◆ **RAW DATA**
(** The sorted list of (place, token, distance) that [closest] cuts
    its result from. *)
Lemma all_dists_sorted all :
  ordered all.*2 →
  StronglySorted
    (ranked dist_lt (snd ∘ snd) false (λ a b : nat * (string * distance),
                                         a.1 < b.1))
    (sorted dist_lt (snd ∘ snd) false (enumerate all)).
Proof.
  intros [Htrans Hcotrans].
  apply (sorted_ranked_on dist_lt (snd ∘ snd) false (λ d, d ∈ all.*2)).
  - intros a b c. apply Htrans.
  - intros a b c. apply Hcotrans.
  - apply Forall_forall. intros [i wd] Hi%elem_of_enumerate. simpl.
    apply list_elem_of_fmap. exists wd. split; [done|].
    by eapply list_elem_of_lookup_2.
  - apply enumerate_sorted.
Qed.

(** C3. For every table in which each listed token indexes its own row
    of [dim] numbers, every query vector and every [n]: when the query
    can be broadcast against a row, [n >= 0] and [<] orders the
    distances measured, [closest(vec, n)] returns the tokens (with their
    distances) of [min(n, len(table))] rows, in ascending order of
    distance with equal distances in table order, each of them ranked
    in front of every row that was left out; and when the query cannot
    be broadcast against a row, [torch.dist] raises at the first
    token. *)
Theorem closest_nearest vec (n : Z) :
  Vectors.table_ok glove →
  (broadcastable (shape vec) [Vectors.dim glove] = true → (0 ≤ n)%Z →
   (∀ all, mapM (word_dist glove vec) (Vectors.itos glove) = Ok all →
           ordered all.*2) →
   ∃ res, closest glove vec n = Ok res ∧ nearest_rows glove vec n res)
  ∧ (broadcastable (shape vec) [Vectors.dim glove] = false →
     Vectors.itos glove ≠ [] →
     closest glove vec n = Raise TorchError).
Proof.
  intros Hok. split; [|intros Hvec Hne; by apply closest_not_broadcastable].
  intros Hvec Hn Hord.
  destruct (all_dists_Ok vec Hok Hvec) as (all & Hall & Hlen & Hrows).
  set (srt := sorted dist_lt (snd ∘ snd) false (enumerate all)).
  assert (∀ a, a ∈ srt → all !! a.1 = Some a.2) as Helem.
  { intros [i x]. unfold srt. rewrite sorted_perm. apply elem_of_enumerate. }
  assert (StronglySorted
            (ranked dist_lt (snd ∘ snd) false (λ a b, a.1 < b.1)) srt) as Hsrt.
  { apply all_dists_sorted. by apply Hord. }
  assert (∀ a b, a ∈ srt → b ∈ srt →
            ranked dist_lt (snd ∘ snd) false (λ a b, a.1 < b.1) a b →
            closer all.*2 a.1 b.1) as Hcloser.
  { intros a b Ha%Helem Hb%Helem Hab.
    exists a.2.2, b.2.2. rewrite !list_lookup_fmap, Ha, Hb. done. }
  assert (∀ k a, a ∈ take k srt → a ∈ srt) as Htake.
  { intros k a (i & Hi & _)%elem_of_take. by eapply list_elem_of_lookup_2. }
  exists (take (Z.to_nat n) srt).*2. split.
  { unfold closest. rewrite Hall. simpl. f_equal. unfold slice_to.
    rewrite (proj2 (Z.leb_le 0 n) Hn), fmap_take. f_equal.
    unfold srt. by rewrite sorted_fmap, enumerate_snd. }
  exists all.*2, (take (Z.to_nat n) srt).*1.
  split_and!.
  - by rewrite length_fmap.
  - intros i d. rewrite list_lookup_fmap.
    destruct (all !! i) as [wd|] eqn:Hi; simpl; [|done].
    intros [= <-]. by apply Hrows.
  - apply (Forall_fst_snd (λ i wd, Vectors.itos glove !! i = Some wd.1
                                   ∧ all.*2 !! i = Some wd.2)).
    apply Forall_forall. intros a Ha%Htake%Helem.
    rewrite list_lookup_fmap, Ha. split; [|done]. by apply Hrows.
  - rewrite length_fmap, length_take. unfold srt, enumerate.
    by rewrite sorted_length, length_imap, Hlen.
  - apply StronglySorted_fmap_2.
    eapply StronglySorted_impl_elem; [|by apply StronglySorted_take].
    intros a b Ha Hb. apply Hcloser; by eapply Htake.
  - intros i k (a & -> & Ha)%list_elem_of_fmap Hk Hno.
    destruct (lookup_lt_is_Some_2 all k) as [x Hx]; [lia|].
    assert ((k, x) ∈ srt) as Hkx.
    { unfold srt. rewrite sorted_perm. by apply elem_of_enumerate. }
    rewrite <-(take_drop (Z.to_nat n) srt) in Hkx.
    apply elem_of_app in Hkx as [Hin|Hin].
    + exfalso. apply Hno. by apply (list_elem_of_fmap_2 fst) in Hin.
    + apply (Hcloser a (k, x)); [by eapply Htake| |].
      * unfold srt. rewrite sorted_perm. by apply elem_of_enumerate.
      * by eapply StronglySorted_take_drop.
Qed.
End search_facts.

(** ** Counting occurrences *)

Lemma list_count_split (u : string) (words : list string) :
  length words = list_count u words + length (filter (λ y, y ≠ u) words).
Proof.
  unfold list_count. induction words as [|w words IH]; [done|].
  rewrite !filter_cons. destruct (decide (w = u)), (decide (w ≠ u)); simpl;
    try done; lia.
Qed.

Lemma list_count_filter_ne (u u' : string) (words : list string) :
  u' ≠ u → list_count u' (filter (λ y, y ≠ u) words) = list_count u' words.
Proof.
  intros Hne. unfold list_count. f_equal.
  induction words as [|w words IH]; [done|].
  rewrite !filter_cons. destruct (decide (w ≠ u)) as [Hw|Hw].
  - rewrite filter_cons. destruct (decide (w = u')); by rewrite IH.
  - rewrite decide_False; [done|]. intros ->. by apply Hw.
Qed.

Lemma list_count_pos (u : string) (words : list string) :
  u ∈ words → 0 < list_count u words.
Proof.
  intros Hu. unfold list_count.
  assert (u ∈ filter (λ y, y = u) words) as Hin by by apply list_elem_of_filter.
  destruct (filter _ words); [by apply elem_of_nil in Hin|simpl; lia].
Qed.

(** The counts of the distinct words add up to the number of words. *)
Lemma list_count_total (words unique_words : list string) :
  NoDup unique_words → (∀ w, w ∈ unique_words ↔ w ∈ words) →
  foldr Z.add 0%Z ((λ u, Z.of_nat (list_count u words)) <$> unique_words)
  = Z.of_nat (length words).
Proof.
  revert words. induction unique_words as [|u us IH]; intros words Hnd Hsame.
  { destruct words as [|w words]; [done|].
    exfalso. apply (elem_of_nil w), Hsame. by left. }
  apply NoDup_cons in Hnd as [Hu Hnd]. simpl.
  rewrite (list_count_split u words), Nat2Z.inj_add.
  rewrite <-(IH (filter (λ y, y ≠ u) words)); [|done|].
  - f_equal. f_equal. apply list_fmap_ext. intros i u' Hu'.
    rewrite list_count_filter_ne; [done|].
    intros ->. apply Hu. by eapply list_elem_of_lookup_2.
  - intros w. rewrite list_elem_of_filter. split.
    + intros Hw. split; [by intros ->|]. apply Hsame. by right.
    + intros [Hne [?|?]%Hsame%elem_of_cons]; done.
Qed.

Section aggregate_facts.
Context `{Torch}.
Variable glove : Vectors.t.

Lemma aggregate_loop_terms pre_u pre_o us os sum :
  length pre_u = length pre_o → length us = length os →
  aggregate_loop glove (pre_u ++ us) (pre_o ++ os) sum
    (seq (length pre_u) (length us))
  = terms ← mapM (weighted_term glove) (zip us os);
    Ok (foldl iadd sum terms).
Proof.
  revert os pre_u pre_o sum.
  induction us as [|u us IH]; intros [|o os] pre_u pre_o sum Hpre Hlen;
    try done.
  cbn [length seq aggregate_loop zip zip_with mapM].
  unfold aggregate_step, list_getitem.
  rewrite !lookup_app_r by lia. rewrite Hpre, !Nat.sub_diag.
  cbn [lookup list_lookup mbind result_bind].
  change (weighted_term glove (u, o))
    with (get_word glove (lower u) ≫= λ v, Ok (mul v o)).
  destruct (get_word glove (lower u)) as [v|e]; cbn [mbind result_bind];
    [|done].
  rewrite <-Hpre.
  replace (S (length pre_u)) with (length (pre_u ++ [u]))
    by (rewrite length_app; simpl; lia).
  rewrite (cons_middle u pre_u us), (cons_middle o pre_o os), !app_assoc.
  rewrite IH by (rewrite ?length_app; simpl in *; lia).
  by destruct (mapM _ _).
Qed.

Lemma zip_fmap_self {A B} (f : A → B) (l : list A) :
  zip l (f <$> l) = (λ x, (x, f x)) <$> l.
Proof. induction l; simpl; by f_equal. Qed.

Lemma token_counts_fmap words unique_words :
  token_counts words unique_words
  = (λ u, (u, Z.of_nat (list_count u words))) <$> unique_words.
Proof. unfold token_counts, occurence. apply zip_fmap_self. Qed.

Lemma token_counts_total words unique_words :
  is_listing words unique_words →
  total (token_counts words unique_words) = Z.of_nat (length words).
Proof.
  intros [Hnd Hsame]. unfold total.
  rewrite token_counts_fmap, <-list_fmap_compose.
  by apply list_count_total.
Qed.

(** A mapping built from the words has no zero count. *)
Lemma token_counts_zero words unique_words :
  is_listing words unique_words →
  Forall (λ tc, tc.2 = 0%Z) (token_counts words unique_words) →
  unique_words = [].
Proof.
  intros [_ Hsame] Hzero. destruct unique_words as [|u us]; [done|].
  rewrite token_counts_fmap in Hzero. apply Forall_cons in Hzero as [Hu _].
  simpl in Hu. assert (u ∈ words) as Hin%list_count_pos by (apply Hsame; by left).
  lia.
Qed.

Lemma total_ones tokenCounts :
  Forall (λ tc, tc.2 = 1%Z) tokenCounts →
  total tokenCounts = Z.of_nat (length tokenCounts).
Proof.
  unfold total. induction 1 as [|[t c] tcs Hc Htcs IH]; [done|].
  cbn [fmap list_fmap foldr length snd] in *. rewrite IH, Hc. lia.
Qed.

Lemma total_lowered tokenCounts : total (lowered tokenCounts) = total tokenCounts.
Proof. unfold total, lowered. by rewrite <-list_fmap_compose. Qed.

(** The aggregate of lines 336-345 as a sum of the code's terms. *)
Lemma aggregate_terms words u us :
  aggregate glove words (u :: us)
  = t ← weighted_term glove (u, Z.of_nat (list_count u words));
    ts ← mapM (weighted_term glove) (token_counts words us);
    Ok (div (foldl iadd t ts) (Z.of_nat (length words))).
Proof.
  unfold aggregate, token_counts.
  cbn [occurence fmap list_fmap list_getitem lookup list_lookup
       length mbind result_bind].
  change (weighted_term glove (u, Z.of_nat (list_count u words)))
    with (get_word glove (lower u)
          ≫= λ v, Ok (mul v (Z.of_nat (list_count u words)))).
  destruct (get_word glove (lower u)) as [v|e]; cbn [mbind result_bind];
    [|done].
  replace (S (length us) - 1) with (length us) by lia.
  pose proof (aggregate_loop_terms [u] [Z.of_nat (list_count u words)]
                us (occurence words us)
                (mul v (Z.of_nat (list_count u words)))) as Hloop.
  simpl in Hloop. unfold occurence in *. rewrite Hloop
    by (by rewrite ?length_fmap).
  by destruct (mapM _ _).
Qed.

(** On a token of the table the code's lookup is [vectorOf]. *)
Lemma weighted_term_known tc :
  is_Some (Vectors.stoi glove !! lower tc.1) →
  weighted_term glove tc = vector_term glove (lower tc.1, tc.2).
Proof.
  intros [i Hi]. unfold weighted_term, vector_term, vectorOf. cbn [fst snd].
  rewrite Hi. by destruct (get_word_present glove _ _ Hi) as [-> _].
Qed.

Lemma weighted_terms_known tokenCounts :
  Forall (λ tc, is_Some (Vectors.stoi glove !! lower tc.1)) tokenCounts →
  mapM (weighted_term glove) tokenCounts
  = mapM (vector_term glove) (lowered tokenCounts).
Proof.
  induction 1 as [|tc tcs Htc _ IH]; [done|].
  cbn [lowered fmap list_fmap mapM]. fold (lowered tcs).
  by rewrite IH, (weighted_term_known tc Htc).
Qed.

Lemma vector_terms_ones tokenCounts :
  (∀ t, mul t 1 = t) → Forall (λ tc, tc.2 = 1%Z) tokenCounts →
  mapM (vector_term glove) tokenCounts = mapM (vectorOf glove) tokenCounts.*1.
Proof.
  intros Hmul. induction 1 as [|[t c] tcs Hc Htcs IH]; [done|].
  simpl in Hc. subst c. cbn [mapM fmap list_fmap]. rewrite IH.
  unfold vector_term. simpl.
  destruct (vectorOf glove t); simpl; [|done]. by rewrite Hmul.
Qed.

◆ **TASK DETAILS**
Find where the line with "set (srt := sorted" sits in the material above, then copy exactly from it through the line with "Hi & _)%elem_of_take.". Add no other line.

◆ **ANSWER TO THIS TASK**
  set (srt := sorted dist_lt (snd ∘ snd) false (enumerate all)).
  assert (∀ a, a ∈ srt → all !! a.1 = Some a.2) as Helem.
  { intros [i x]. unfold srt. rewrite sorted_perm. apply elem_of_enumerate. }
  assert (StronglySorted
            (ranked dist_lt (snd ∘ snd) false (λ a b, a.1 < b.1)) srt) as Hsrt.
  { apply all_dists_sorted. by apply Hord. }
  assert (∀ a b, a ∈ srt → b ∈ srt →
            ranked dist_lt (snd ∘ snd) false (λ a b, a.1 < b.1) a b →
            closer all.*2 a.1 b.1) as Hcloser.
  { intros a b Ha%Helem Hb%Helem Hab.
    exists a.2.2, b.2.2. rewrite !list_lookup_fmap, Ha, Hb. done. }
  assert (∀ k a, a ∈ take k srt → a ∈ srt) as Htake.
  { intros k a (i & Hi & _)%elem_of_take. by eapply list_elem_of_lookup_2. }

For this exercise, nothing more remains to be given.